I was reading @PeterT ad for his iron worker that will punch a 1” hole through 5/16 material. That got me thinking what is the maximum size hole with maximum thickness possible? Is there an upper limit to this process? I can’t understand exactly how a punch could make a large hole through thick material and it still turns out with clean edges and not torn. 

Practically speaking the largest one I found with just a casual search is the 180 ton jmt USA model which will punch a 2.25” hole through 1” thick steel. The machine looks huge. 
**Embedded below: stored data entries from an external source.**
(* ===== verification/Rotation.v ===== *)
(** * The credential-rotation coordinator

    [RotationCoordinator] of src/internal/connectorprotocol/rotation.go drives
    one rotation over an immutable set of targets: it challenges the old
    session of each target, accepts the proof and stages the new credential,
    waits for every replacement session to be ready, and only then revokes the
    old credentials.  The durable store it writes to is an interface of the
    program, [RotationPersistence]; a method holds the coordinator's lock while
    it runs, so it is one computation over the coordinator and the store.

    The coordinator keeps a pointer to a mutable state per connector; the
    pointers are never shared, so the map holds the states themselves.  The
    reading of the clock, the random bytes of a revoke nonce and the reply of
    the old-key verifier are arguments.  A store sees the method's context; what
    it makes of it is part of its reply.  Go's [==] on two [time.Time] also
    compares their locations; the times here are instants in UTC. *)
From S2P Require Import Prelude GoText GoHash GoJson Errors Canonical Identifiers WireConfig Messages.
From S2P Require Import RotationMessages Transcripts ServerSession.

Definition RotationTargetState := string.
Definition RotationTargetPending : RotationTargetState := "pending".
Definition RotationTargetChallenged : RotationTargetState := "challenged".
Definition RotationTargetInstalled : RotationTargetState := "installed".
Definition RotationTargetReady : RotationTargetState := "ready".
Definition RotationTargetRevoking : RotationTargetState := "revoking".
Definition RotationTargetRevoked : RotationTargetState := "revoked".
Definition RotationTargetFailed : RotationTargetState := "failed".

Definition validRotationTargetState (state : RotationTargetState) : bool :=
  bool_decide (state ∈ [RotationTargetPending; RotationTargetChallenged; RotationTargetInstalled;
                        RotationTargetReady; RotationTargetRevoking; RotationTargetRevoked;
                        RotationTargetFailed]).

Definition RotationAggregateStatus := string.
Definition RotationAggregatePending : RotationAggregateStatus := "pending".
Definition RotationAggregateSucceeded : RotationAggregateStatus := "succeeded".
Definition RotationAggregateFailed : RotationAggregateStatus := "failed".

Module RotationTargetSummary.
Record RotationTargetSummary := mk {
  Target : RotationTarget;
  State : RotationTargetState;
  Code : Code;
}.
End RotationTargetSummary.
Abbreviation RotationTargetSummary := RotationTargetSummary.RotationTargetSummary.

Module RotationSummary.
Record RotationSummary := mk {
  AccountID : string;
  TunnelID : string;
  OperationID : string;
  TargetSetHash : string;
  Status : RotationAggregateStatus;
  Targets : list RotationTargetSummary;
  CompletedAt : time;
}.
#[export] Instance settable : Settable RotationSummary := fun r =>
  mk (AccountID r) (TunnelID r) (OperationID r) (TargetSetHash r) (Status r) (Targets r) (CompletedAt r).
Definition zero : RotationSummary := mk "" "" "" "" "" [] 0.
End RotationSummary.
Export (hints) RotationSummary.
Abbreviation RotationSummary := RotationSummary.RotationSummary.
(** The effects are steps of the machine. *)
Lemma effect_refines p st a b st' :
  coord_inv p (coord st) -> effect ed25519_Verify verify st a b st' ->
  match a with
  | None => abs (coord st') = abs (coord st)
  | Some a => abs_step a (abs (coord st)) (abs (coord st'))
  end.
Proof.
  intros Hi He. destruct He as [b s' _|b q load reply s' _ _|w err s1 s' _ _ _|s' Hst _
    |k s ch now s1 s' Hst Hs Hph Hv Hch _ _|s prf i s' Hs Hph Hj _|s r s' Hs Hph Hj _|s v s' Hs Hph Hj _
    |k s a sum fin s' Hs Hph c' Hfin _|k s cd w reply fin s' Hs Hr Hf Hc Hv _ _|load loaded s' _ _ _ Hrec];
    cbn [coord]; try done.
  - unfold abs. cbn. rewrite Hst. constructor.
  - rewrite abs_with_target. unfold abs at 1. rewrite Hst. eapply abs_challenge; [by apply (abs_lookup (coord st))|].
    destruct Hph as [-> | ->]; auto.
  - rewrite abs_with_target. apply abs_install. apply abs_lookup in Hs. by rewrite Hph in Hs.
  - rewrite abs_with_target. apply abs_ready. apply abs_lookup in Hs. by rewrite Hph in Hs.
  - rewrite abs_with_target. apply abs_revoke; [apply abs_lookup in Hs; by rewrite Hph in Hs|].
    destruct Hj as (? & ? & ? & _ & _ & Ha & _). by apply (allReady_phases p (coord st)).
  - change (abs (c' <| finished := fin |>)) with (abs c'). unfold c'. rewrite abs_with_target.
    apply abs_confirm. apply abs_lookup in Hs. by rewrite Hph in Hs.
  - destruct (ci_target _ _ Hi _ _ Hs) as [_ Hres].
    change (abs (_ <| finished := fin |>)) with
      (abs (with_target (coord st) k (s <| state := RotationTargetFailed |> <| code := cd |>))).
    rewrite abs_with_target. eapply abs_fail; [by apply (abs_lookup (coord st))|by apply phase_revoked|].
    apply phase_failed; [apply (res_state _ _ Hres)|done].
  - destruct Hrec as (Hst & _). unfold abs. cbn. rewrite Hst. apply abs_resume. rewrite !dom_fmap_L.
    apply foldl_adopt_dom.
Qed.
(** ** Helpers under the lock *)

Definition client_timed_out (c : ClientSession) (now : time) : bool :=
  negb (IsZero (lastHeartbeatAck c))
  && (2 * heartbeat_duration (lease c) <? Sub now (lastHeartbeatAck c)).

(** The error, and the session after the call. *)
Definition Client_ensureActiveLocked (c : ClientSession) (now : time)
    : option goerror * ClientSession :=
  if state c == SessionClosed
  then (Some (codeError ErrSessionClosed (disconnectReason c) false None), c)
  else if state c == SessionNew
  then (Some (codeError ErrSessionConflict ReasonProtocolClosed false None), c)
  else if negb (After (Lease.ExpiresAt (lease c)) now)
  then (Some (codeError ErrLeaseExpired ReasonLeaseExpired true None),
        c <| state := SessionClosed |> <| disconnectReason := ReasonLeaseExpired |>)
  else if client_timed_out c now
  then (Some (codeError ErrHeartbeatTimeout ReasonHeartbeatTimeout true None),
        c <| state := SessionClosed |> <| disconnectReason := ReasonHeartbeatTimeout |>)
  else (None, c).

(** The call with its error as a value, and as the method's own error beside [v]. *)
Definition try_ensure {A} (now : time) : CliSub A (option goerror) := fun st =>
  let '(e, c) := Client_ensureActiveLocked (cli st) now in (Ok e, st <| cli := c |>).
Definition ensure {A} (v : A) (now : time) : CliSub A unit :=
  e ← try_ensure now;
  match e with Some err => throw (v, err) | None => ret tt end.

Definition ensureActiveReadLocked (c : ClientSession) (now : time) : option goerror :=
  if state c == SessionClosed
  then Some (codeError ErrSessionClosed (disconnectReason c) false None)
  else if state c == SessionNew
  then Some (codeError ErrSessionConflict ReasonProtocolClosed false None)
  else if negb (After (Lease.ExpiresAt (lease c)) now)
  then Some (codeError ErrLeaseExpired ReasonLeaseExpired true None)
  else None.

Definition Client_restoreStateLocked (c : ClientSession) : ClientSession :=
  if hasActive c && (readyGeneration c =? Snapshot.Generation (active c)) && negb (needsSnapshot c)
  then c <| state := SessionReady |>
  else if hasCandidate c then c <| state := SessionAwaitingReady |>
  else c <| state := SessionAwaitingSnapshot |>.
Ltac solve_calm :=
  try apply calm_refl; try apply refuse_drain_calm;
  unfold calm, same_config; cbn; split_and!; try done; auto; intros; congruence.

Lemma run_call_calm c st : calm st (run_call c st).
Proof.
  destruct c; unfold run_call;
    match goal with |- calm ?st0 (snd (?m ?st0)) => change (wp m (fun _ st' => calm st0 st') st0) end;
    unfold AcceptWelcome, Client_Heartbeat, AcceptHeartbeatAck, HandleDrainBegin, HandleDrainFinish,
      CompleteDrain, Client_DrainProgress, ApplyRenewal, Client_CheckLease;
    cli_run; bool_prop; solve_calm.
Qed.

(** ** The invariant *)

(** A payload that was validated for its tunnel, generation and hash. *)
Definition payload_valid (tunnelID : string) (generation : Z) (hash payload : string) : Prop :=
  canonicalJSON payload MaxSnapshotBytes = Ok payload /\ hash = content_hash payload
  /\ validateConfigSnapshotPayload payload tunnelID generation = None.

(** A configuration that this session may stage or activate. *)
Definition client_config (c : ClientSession) (x : Snapshot) : Prop :=
  session_envelope c (Snapshot.AccountID x) (Snapshot.TunnelID x) (Snapshot.ConnectorID x)
    (Snapshot.SessionID x) (Snapshot.ProcessGeneration x) = true
  /\ payload_valid (Snapshot.TunnelID x) (Snapshot.Generation x) (Snapshot.ContentHash x)
       (Snapshot.Payload x).

(** [new] is a later generation than [old], or the 64-bit counter wrapped. *)
Definition later (old new : Z) : Prop := old < new \/ (old = two64 - 1 /\ new = 0).

Record client_inv (st : CliState) : Prop := {
  ci_staged : hasCandidate (cli st) = true <-> exists h, prepared (cli st) = Some h;
  ci_unready : hasCandidate (cli st) = true -> readyGeneration (cli st) = 0;
  ci_ready : state (cli st) = SessionReady ->
    hasActive (cli st) = true /\ readyGeneration (cli st) = Snapshot.Generation (active (cli st));
  ci_new : state (cli st) = SessionNew -> hasActive (cli st) = false /\ hasCandidate (cli st) = false;
  ci_active : hasActive (cli st) = true -> client_config (cli st) (active (cli st));
  ci_candidate : hasCandidate (cli st) = true -> client_config (cli st) (candidate (cli st));
  ci_order : hasActive (cli st) = true -> hasCandidate (cli st) = true ->
    later (Snapshot.Generation (active (cli st))) (Snapshot.Generation (candidate (cli st)));
  ci_fresh : NoDup (opened st);
  ci_accounts : opened st ≡ₚ aborted st ++ promoted st ++ option_list (prepared (cli st));
  ci_activated : forall h, h ∈ promoted st -> h ∈ activated st;
}.

(** What holds while a method is between its halves. *)
Definition flight_inv (st : CliState) (f : InFlight) : Prop :=
  let c := cli st in
  state c <> SessionNew
  /\ match f with
     | PreparingSnapshot x =>
         Snapshot_Validate x = None /\ client_config c x
         /\ (hasActive c = true -> hasCandidate c = false ->
             later (Snapshot.Generation (active c)) (Snapshot.Generation x))
     | PreparingDelta d =>
         Delta_Validate d = None
         /\ session_envelope c (Delta.AccountID d) (Delta.TunnelID d) (Delta.ConnectorID d)
              (Delta.SessionID d) (Delta.ProcessGeneration d) = true
         /\ hasActive c = true /\ Delta.PreviousGeneration d = Snapshot.Generation (active c)
     | Activating h x _ =>
         prepared c = Some h /\ candidate c = x /\ hasCandidate c = true
     end.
			http://jmtusa.com/wp-content/uploads/2015/10/JMT-IW-165-Ironworker.png
		










						180 Ton Ironworker | JMTUSA.com
					

The JMT-IW 165 ironworker is the powerhouse among JMT's dual cylinder machines. With a punching pressure of 182 tons it has the capacity to put a 2-1/4




					jmtusa.com


----------



## johnnielsen (Jun 30, 2022)

Hole size minimum with standard strippers/hold downs is hole diameter equals plate thickness  as in 1/2" hole through 1/2" inch plate. Smaller holes can be punched with the use of extraordinary stripper/hold downs and punch supports.

I haven't heard of a limit to hole diameter through a steel plate but the greatest thickness allowed on my online calculator is 1.250".

I have seen 6 inch holes punched in 5/8 steel plate. Very loud.


----------



## phaxtris (Jun 30, 2022)

Most of the units I have seen in general fab shops are typically limited by the lower die for hole size, usually around the 1 1/8 through 1 1/8 material, the guards and lower die holder seem to be the limiting factor. I've used a range from 40-140t and they all seem to max out at 1 1/8 hole from what I remember (the thickness of course varies for the tonnage)

I'm sure they make larger capable machines, I'm not sure how popular they are...especially now with CNC equipment becoming more popular 

From my experience the thicker the plate the quieter the punch/shear is doing it's thing...figure that one out

You want to hear noise....I worked at a shop that had 2 NC turret punches, an operator would load in a part, sometimes the size of a 4x8 sheet, and this thing would slam out holes, slots and louvers at like 60 punches per minute....

Or I once witnessed a guy punch a hole through a 1/2 piece of plate that turned out to be ar500...or hardox, no one was sure but it sounded like a bomb went off


----------